[[ DATA TO PROCESS open ]]

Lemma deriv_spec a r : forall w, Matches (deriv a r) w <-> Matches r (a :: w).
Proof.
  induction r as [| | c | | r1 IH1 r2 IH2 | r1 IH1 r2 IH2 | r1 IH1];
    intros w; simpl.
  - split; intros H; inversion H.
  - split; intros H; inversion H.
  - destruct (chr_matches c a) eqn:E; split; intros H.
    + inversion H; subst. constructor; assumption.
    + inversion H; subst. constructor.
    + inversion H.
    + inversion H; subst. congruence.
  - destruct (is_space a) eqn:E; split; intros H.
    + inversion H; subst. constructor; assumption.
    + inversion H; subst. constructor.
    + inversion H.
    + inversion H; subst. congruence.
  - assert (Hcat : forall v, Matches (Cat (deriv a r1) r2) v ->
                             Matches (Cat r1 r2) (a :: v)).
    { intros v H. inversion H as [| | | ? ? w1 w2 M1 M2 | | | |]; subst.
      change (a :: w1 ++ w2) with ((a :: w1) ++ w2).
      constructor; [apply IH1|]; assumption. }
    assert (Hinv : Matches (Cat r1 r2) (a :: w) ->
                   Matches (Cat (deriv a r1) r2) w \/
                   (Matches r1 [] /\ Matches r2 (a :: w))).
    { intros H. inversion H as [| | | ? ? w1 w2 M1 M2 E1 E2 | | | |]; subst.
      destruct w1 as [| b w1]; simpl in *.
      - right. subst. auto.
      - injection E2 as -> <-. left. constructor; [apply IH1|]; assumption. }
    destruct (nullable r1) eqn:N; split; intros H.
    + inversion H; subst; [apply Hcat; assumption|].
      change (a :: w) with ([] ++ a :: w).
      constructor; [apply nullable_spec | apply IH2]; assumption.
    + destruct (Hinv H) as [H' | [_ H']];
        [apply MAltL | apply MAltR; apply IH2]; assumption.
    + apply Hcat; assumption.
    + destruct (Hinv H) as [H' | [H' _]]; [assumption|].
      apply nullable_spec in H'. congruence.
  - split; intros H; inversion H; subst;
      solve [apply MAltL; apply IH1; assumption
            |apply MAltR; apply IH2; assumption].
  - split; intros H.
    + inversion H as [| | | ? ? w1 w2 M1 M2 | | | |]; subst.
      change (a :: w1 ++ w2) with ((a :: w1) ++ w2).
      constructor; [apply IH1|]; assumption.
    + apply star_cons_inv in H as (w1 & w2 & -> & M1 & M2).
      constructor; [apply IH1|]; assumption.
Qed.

[[ DATA TO PROCESS closed ]]
[[ DATA TO PROCESS open ]]

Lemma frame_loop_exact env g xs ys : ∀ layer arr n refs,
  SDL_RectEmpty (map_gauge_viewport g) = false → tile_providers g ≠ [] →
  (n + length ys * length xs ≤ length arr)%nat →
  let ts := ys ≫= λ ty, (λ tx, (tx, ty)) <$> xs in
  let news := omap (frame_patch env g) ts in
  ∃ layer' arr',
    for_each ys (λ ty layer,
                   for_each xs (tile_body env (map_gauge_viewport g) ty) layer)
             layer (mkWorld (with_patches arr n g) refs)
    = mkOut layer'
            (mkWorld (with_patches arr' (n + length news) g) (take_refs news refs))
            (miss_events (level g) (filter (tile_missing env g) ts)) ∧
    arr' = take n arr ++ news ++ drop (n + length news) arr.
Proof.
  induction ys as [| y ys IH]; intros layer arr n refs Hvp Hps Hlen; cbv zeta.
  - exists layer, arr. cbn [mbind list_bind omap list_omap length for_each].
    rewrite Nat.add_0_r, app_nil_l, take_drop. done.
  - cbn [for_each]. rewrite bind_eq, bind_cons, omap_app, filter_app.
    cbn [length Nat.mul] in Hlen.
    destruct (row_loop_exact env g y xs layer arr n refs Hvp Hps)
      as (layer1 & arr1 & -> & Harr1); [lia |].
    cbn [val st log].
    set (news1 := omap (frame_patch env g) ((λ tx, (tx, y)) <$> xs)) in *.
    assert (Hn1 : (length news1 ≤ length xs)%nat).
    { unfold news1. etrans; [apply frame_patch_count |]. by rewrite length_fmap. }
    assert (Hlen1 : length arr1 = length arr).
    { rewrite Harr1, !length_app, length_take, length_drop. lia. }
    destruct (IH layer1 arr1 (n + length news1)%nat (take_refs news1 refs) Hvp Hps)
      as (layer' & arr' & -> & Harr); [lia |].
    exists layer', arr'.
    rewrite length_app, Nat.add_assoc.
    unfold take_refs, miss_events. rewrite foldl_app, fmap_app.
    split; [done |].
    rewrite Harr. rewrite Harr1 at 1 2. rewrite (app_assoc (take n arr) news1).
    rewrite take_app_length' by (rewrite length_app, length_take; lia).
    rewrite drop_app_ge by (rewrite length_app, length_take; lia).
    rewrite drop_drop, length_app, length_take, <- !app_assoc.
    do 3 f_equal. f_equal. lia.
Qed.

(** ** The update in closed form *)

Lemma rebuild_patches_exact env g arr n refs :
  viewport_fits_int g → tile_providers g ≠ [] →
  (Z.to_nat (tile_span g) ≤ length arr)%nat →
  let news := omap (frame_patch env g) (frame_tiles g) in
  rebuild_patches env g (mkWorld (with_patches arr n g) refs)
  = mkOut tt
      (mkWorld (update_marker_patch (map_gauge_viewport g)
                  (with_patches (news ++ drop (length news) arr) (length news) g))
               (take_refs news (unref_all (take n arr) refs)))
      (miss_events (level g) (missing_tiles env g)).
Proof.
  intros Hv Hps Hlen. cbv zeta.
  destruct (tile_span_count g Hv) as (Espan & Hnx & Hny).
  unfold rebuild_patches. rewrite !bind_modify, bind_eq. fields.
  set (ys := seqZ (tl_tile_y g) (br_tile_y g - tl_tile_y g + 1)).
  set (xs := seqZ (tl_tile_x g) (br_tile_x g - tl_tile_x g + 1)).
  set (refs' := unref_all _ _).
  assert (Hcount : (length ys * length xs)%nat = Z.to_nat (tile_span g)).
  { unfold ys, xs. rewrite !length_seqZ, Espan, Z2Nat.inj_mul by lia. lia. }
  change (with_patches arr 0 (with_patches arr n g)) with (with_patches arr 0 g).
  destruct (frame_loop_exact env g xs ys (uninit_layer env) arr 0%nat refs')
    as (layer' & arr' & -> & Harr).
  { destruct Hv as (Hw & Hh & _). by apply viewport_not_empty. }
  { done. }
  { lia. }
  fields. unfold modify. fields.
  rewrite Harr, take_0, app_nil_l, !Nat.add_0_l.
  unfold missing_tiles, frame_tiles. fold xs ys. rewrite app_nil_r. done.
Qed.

[[ DATA TO PROCESS closed ]]

• WHAT YOU WILL DO:
Within the material above, output exactly the lines from the one with "let ts := ys" through the one with "rewrite Nat.add_0_r, app_nil_l, take_drop.", end lines included, and nothing besides.

• RESPONSE:
  let ts := ys ≫= λ ty, (λ tx, (tx, ty)) <$> xs in
  let news := omap (frame_patch env g) ts in
  ∃ layer' arr',
    for_each ys (λ ty layer,
                   for_each xs (tile_body env (map_gauge_viewport g) ty) layer)
             layer (mkWorld (with_patches arr n g) refs)
    = mkOut layer'
            (mkWorld (with_patches arr' (n + length news) g) (take_refs news refs))
            (miss_events (level g) (filter (tile_missing env g) ts)) ∧
    arr' = take n arr ++ news ++ drop (n + length news) arr.
Proof.
  induction ys as [| y ys IH]; intros layer arr n refs Hvp Hps Hlen; cbv zeta.
  - exists layer, arr. cbn [mbind list_bind omap list_omap length for_each].
    rewrite Nat.add_0_r, app_nil_l, take_drop. done.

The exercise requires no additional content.